----- SOURCE MATERIAL -----
Lemma lex_token_copyable p pre ws c run post b :
  scanning p pre (ws ++ c :: run ++ post) b ->
  forallb is_blank ws = true ->
  is_tok_char c = true ->
  forallb is_tok_char run = true ->
  stops is_tok_char post ->
  List.length (lexeme (lex p)) = len (tok (lex p)) /\
  Forall (fun x => x <> 0) (lexeme (lex p)).
Proof.
  intros Sc B Tc T St.
  rewrite (lex_token_lexeme p pre ws c run post b Sc B Tc T St).
  destruct (lex_token p pre ws c run post b Sc B Tc T St)
    as (p' & l & col & L & _).
  split.
  - rewrite L. simpl. now rewrite finished_token_len.
  - assert (A : forallb is_tok_char (c :: run) = true)
      by (simpl; now rewrite Tc, T).
    apply Forall_forall. intros x In.
    rewrite forallb_forall in A. specialize (A x In).
    intros ->. discriminate.
Qed.

(** ** Buffers of integers *)

Lemma isdigit_bounds c : isdigit c = true <-> 48 <= c <= 57.
Proof.
  unfold isdigit. rewrite andb_true_iff, !Z.leb_le. reflexivity.
Qed.

Lemma isdigit_is_tok_char c : isdigit c = true -> is_tok_char c = true.
Proof.
  unfold is_tok_char, isalnum. intros ->.
  now rewrite orb_true_r.
Qed.

Lemma digits_are_tok_chars l :
  forallb isdigit l = true -> forallb is_tok_char l = true.
Proof.
  induction l as [|d l IH]; simpl; [reflexivity|].
  rewrite !andb_true_iff. intros [D L].
  split; [now apply isdigit_is_tok_char | now apply IH].
Qed.

Lemma not_tok_char_not_digit post : stops is_tok_char post -> stops isdigit post.
Proof.
  destruct post as [|d post]; simpl; [trivial|].
  intros T. destruct (isdigit d) eqn:D; [|reflexivity].
  apply isdigit_is_tok_char in D. congruence.
Qed.

(** Digits keep the automaton in its first state. *)
Lemma classify_digits run : forallb isdigit run = true -> classify run = STATE_INT.
Proof.
  unfold classify. induction run as [|d run IH]; simpl; [reflexivity|].
  rewrite andb_true_iff. intros [D R].
  rewrite D. apply isdigit_bounds in D.
  replace (d =? 46) with false by (symmetry; apply Z.eqb_neq; lia).
  simpl. now apply IH.
Qed.

Lemma digits_value_run ds : forall acc rest,
  forallb isdigit ds = true ->
  stops isdigit rest ->
  digits_value acc (ds ++ rest) = fold_left (fun a d => a * 10 + (d - 48)) ds acc.
Proof.
  induction ds as [|d ds IH]; intros acc rest D St; simpl.
  - destruct rest as [|r rest]; simpl in *; [reflexivity|]. now rewrite St.
  - simpl in D. apply andb_true_iff in D. destruct D as [D1 D2].
    rewrite D1. now apply IH.
Qed.

(** [strtol] reads a literal back as the number it denotes, saturated. *)
Lemma strtol10_literal l rest :
  is_int_literal l = true ->
  stops isdigit rest ->
  strtol10 (l ++ rest) = saturate (literal_value l).
Proof.
  destruct l as [|c ds]; [discriminate|]. intros L St.
  unfold strtol10, literal_value. simpl in L. simpl app.
  assert (Sp : isspace c = false).
  { unfold isspace.
    destruct ((c =? 43) || (c =? 45)) eqn:Sg.
    - apply orb_true_iff in Sg.
      destruct Sg as [Sg|Sg]; apply Z.eqb_eq in Sg; subst; reflexivity.
    - simpl in L. apply andb_true_iff in L. destruct L as [D _].
      apply isdigit_bounds in D.
      apply orb_false_iff. split.
      + apply andb_false_iff. right. apply Z.leb_gt. lia.
      + apply Z.eqb_neq. lia. }
  simpl skip_space. rewrite Sp. unfold scan_sign.
  destruct (c =? 45) eqn:M.
  - rewrite orb_true_r in L. apply andb_true_iff in L. destruct L as [_ D].
    unfold decimal. now rewrite (digits_value_run ds 0 rest D St).
  - destruct (c =? 43) eqn:P; simpl in L.
    + apply andb_true_iff in L. destruct L as [_ D].
      unfold decimal. now rewrite (digits_value_run ds 0 rest D St).
    + unfold decimal.
      now rewrite <- (digits_value_run (c :: ds) 0 rest L St).
Qed.

Lemma saturate_in_range z : INT64_MIN <= z <= INT64_MAX -> saturate z = z.
Proof. unfold saturate. lia. Qed.

(** An [int64_t] survives the trip through the union. *)
Lemma i64_of_bits_of_i64 z :
  INT64_MIN <= z <= INT64_MAX -> i64_of_bits (bits_of_i64 z) = z.
Proof.
  unfold INT64_MIN, INT64_MAX, i64_of_bits, bits_of_i64. intros R.
  destruct (Z_lt_le_dec z 0) as [N|N].
  - assert (H : z mod 2 ^ 64 = z + 2 ^ 64)
      by (symmetry; apply Z.mod_unique with (q := -1); lia).
    rewrite H. destruct (z + 2 ^ 64 <? 2 ^ 63) eqn:C; [|lia].
    apply Z.ltb_lt in C. lia.
  - rewrite Z.mod_small by lia.
    destruct (z <? 2 ^ 63) eqn:C; [reflexivity|].
    apply Z.ltb_ge in C. lia.
Qed.

(** The shape of a literal: a token character, then digits. *)
Lemma int_literal_shape l :
  is_int_literal l = true ->
  exists c run,
    l = c :: run /\ is_tok_char c = true /\ forallb isdigit run = true.
Proof.
  destruct l as [|c ds]; [discriminate|]. simpl. intros L.
  exists c, ds. split; [reflexivity|].
  destruct ((c =? 43) || (c =? 45)) eqn:Sg.
  - apply andb_true_iff in L. destruct L as [_ D]. split; [|exact D].
    apply orb_true_iff in Sg.
    destruct Sg as [Sg|Sg]; apply Z.eqb_eq in Sg; subst; reflexivity.
  - simpl in L. apply andb_true_iff in L. destruct L as [D1 D2].
    split; [now apply isdigit_is_tok_char | exact D2].
Qed.

Lemma finished_token_int t mem run :
  classify run = STATE_INT ->
  finished_token t mem run
  = set_bits64 (set_len (set_kind t TOK_INT) (S (List.length run)))
               (bits_of_i64 (atol mem (start t))).
Proof. intros C. unfold finished_token. now rewrite C. Qed.

(** [lex] on blanks and a valid literal that ends at [post]: the token is an
    integer with the literal's value, and the cursor is past the byte that
    ended it. *)
Lemma lex_literal p pre ws lit post :
  scanning p pre (ws ++ lit ++ post) [] ->
  forallb is_blank ws = true ->
  valid_literal lit ->
  stops is_tok_char post ->
  kind (tok (lex p)) = TOK_INT /\
  view_of (tok (lex p)) = VInt (literal_value lit) /\
  scanning (lex p) (pre ++ ws ++ lit ++ firstn 1 post) (skipn 1 post) [].
Proof.
  intros Sc B [L R] St.
  destruct (int_literal_shape lit L) as (c & run & -> & Tc & D).
  pose proof (digits_are_tok_chars run D) as T.
  destruct (lex_token p pre ws c run post [] Sc B Tc T St)
    as (p' & l & col & Lx & Sc').
  rewrite (finished_token_int _ _ _ (classify_digits run D)) in Lx.
  assert (V : atol (src p) (List.length (pre ++ ws))
              = literal_value (c :: run)).
  { destruct Sc as (_ & Sr & _ & _). unfold atol. rewrite Sr.
    replace (pre ++ (ws ++ (c :: run) ++ post) ++ [])
      with ((pre ++ ws) ++ (c :: run) ++ post)
      by (rewrite app_nil_r, <- !app_assoc; reflexivity).
    rewrite skipn_app, Nat.sub_diag, skipn_all. simpl.
    change (c :: run ++ post) with ((c :: run) ++ post).
    rewrite (strtol10_literal (c :: run) post L (not_tok_char_not_digit post St)).
    now apply saturate_in_range. }
  rewrite Lx. simpl. split; [reflexivity|]. split.
  - unfold view_of, i64. simpl. rewrite V. f_equal.
    now apply i64_of_bits_of_i64.
  - exact Sc'.
Qed.

Lemma blanks_stop ws post :
  forallb is_blank ws = true -> ws <> [] -> stops is_tok_char (ws ++ post).
Proof.
  destruct ws as [|w ws]; [congruence|]. simpl.
  rewrite andb_true_iff. intros [W _] _. now apply is_blank_not_tok.
Qed.

Lemma trail_stops trail :
  forallb is_blank trail = true -> stops is_tok_char trail.
Proof.
  destruct trail as [|w ws]; simpl; [trivial|].
  rewrite andb_true_iff. intros [W _]. now apply is_blank_not_tok.
Qed.

Lemma blanks_tail ws : forallb is_blank ws = true -> forallb is_blank (tl ws) = true.
Proof.
  destruct ws as [|w ws]; simpl; [trivial|].
  rewrite andb_true_iff. now intros [_ W].
Qed.

(** The tokens from a cursor that stands before blanks, a literal and the
    rest of a buffer of literals. *)
Lemma tokens_literals rest :
  forall p pre ws lit trail fuel,
    scanning p pre (ws ++ lit ++ spaced rest trail) [] ->
    forallb is_blank ws = true ->
    valid_literal lit ->
    Forall item_ok rest ->
    Forall (fun it => fst it <> []) rest ->
    forallb is_blank trail = true ->
    (S (List.length rest) < fuel)%nat ->
    tokens fuel (lex p)
    = VInt (literal_value lit)
        :: map (fun it => VInt (literal_value (snd it))) rest ++ [VEof].
Proof.
  induction rest as [|[ws1 lit1] rest IH];
    intros p pre ws lit trail fuel Sc B V Ok Sep Tr F.
  - simpl in Sc.
    destruct (lex_literal p pre ws lit trail Sc B V (trail_stops trail Tr))
      as (K & Vw & Sc').
    destruct fuel as [|[|fuel]]; try (simpl in F; lia).
    simpl. rewrite K, Vw. f_equal.
    assert (Bt : forallb is_blank (skipn 1 trail) = true)
      by (apply (blanks_tail trail Tr)).
    rewrite (lex_eof _ _ _ _ Sc' Bt).
    unfold view_of. rewrite (lex_eof _ _ _ _ Sc' Bt). reflexivity.
  - simpl in Sc.
    inversion Ok as [|? ? [B1 V1] Ok']; subst.
    inversion Sep as [|? ? N1 Sep']; subst. simpl in B1, V1, N1.
    destruct ws1 as [|w ws1]; [congruence|].
    assert (St : stops is_tok_char ((w :: ws1) ++ lit1 ++ spaced rest trail))
      by (apply blanks_stop; [exact B1 | discriminate]).
    destruct (lex_literal p pre ws lit _ Sc B V St) as (K & Vw & Sc').
    destruct fuel as [|fuel]; [lia|].
    simpl tokens. rewrite K, Vw. simpl map. simpl app. f_equal.
    simpl in Sc'.
    apply (IH (lex p) (pre ++ ws ++ lit ++ [w]) ws1 lit1 trail fuel); auto.
    + apply (blanks_tail _ B1).
    + simpl in F. lia.
Qed.

(** C8.  For every list of N valid decimal integer literals (an optional
    sign and digits, denoting a 64-bit integer), each written after blanks
    (space, tab, carriage return, newline; at least one between two
    literals), lexing the buffer they form yields N integer tokens, in the
    order of the source and with the values of the literals, and then the
    end-of-file token. *)
Theorem tokenize_integers :
  forall (items : list (list Z * list Z)) (trail : list Z) (fuel : nat),
    Forall item_ok items ->
    separated items ->
    forallb is_blank trail = true ->
    (S (List.length items) <= fuel)%nat ->
    tokenize fuel (spaced items trail)
    = map (fun it => VInt (literal_value (snd it))) items ++ [VEof].
Proof.
  intros items trail fuel Ok Sep Tr F. unfold tokenize.
  set (mem := spaced items trail).
  assert (Sc : scanning (fresh mem (List.length mem)) [] mem []).
  { repeat split; simpl. now rewrite app_nil_r. }
  destruct items as [|[ws lit] rest].
  - simpl in mem. destruct fuel as [|fuel]; [simpl in F; lia|].
    simpl. rewrite (lex_eof _ _ _ _ Sc Tr).
    unfold view_of. rewrite (lex_eof _ _ _ _ Sc Tr). reflexivity.
  - inversion Ok as [|? ? [B V] Ok']; subst. simpl in B, V.
    apply (tokens_literals rest _ [] ws lit trail fuel); auto.
Qed.

Lemma tokenize_integers_witness :
  tokenize 4 (chars "12 -7 +300")
  = [VInt 12; VInt (-7); VInt 300; VEof].
Proof.
  apply (tokenize_integers
           [([], chars "12"); (chars " ", chars "-7"); (chars " ", chars "+300")]
           [] 4).
  - repeat constructor; vm_compute; congruence.
  - repeat constructor; vm_compute; congruence.
  - reflexivity.
  - simpl. lia.
Defined.

(** * Further properties *)

(** ** The buffer and the cursor *)

Lemma kept_refl p : (ptr p <= end_ p)%nat -> kept p p.
Proof. intros B. repeat split; auto. Qed.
-----
> **TASK DETAILS**
Could you restate word for word the lines above from the one containing "as (p' & l & col & L & _)." through the one containing "Lemma isdigit_bounds c", both included, and nothing else?

> **WRITTEN SOLUTION**
    as (p' & l & col & L & _).
  split.
  - rewrite L. simpl. now rewrite finished_token_len.
  - assert (A : forallb is_tok_char (c :: run) = true)
      by (simpl; now rewrite Tc, T).
    apply Forall_forall. intros x In.
    rewrite forallb_forall in A. specialize (A x In).
    intros ->. discriminate.
Qed.

(** ** Buffers of integers *)

Lemma isdigit_bounds c : isdigit c = true <-> 48 <= c <= 57.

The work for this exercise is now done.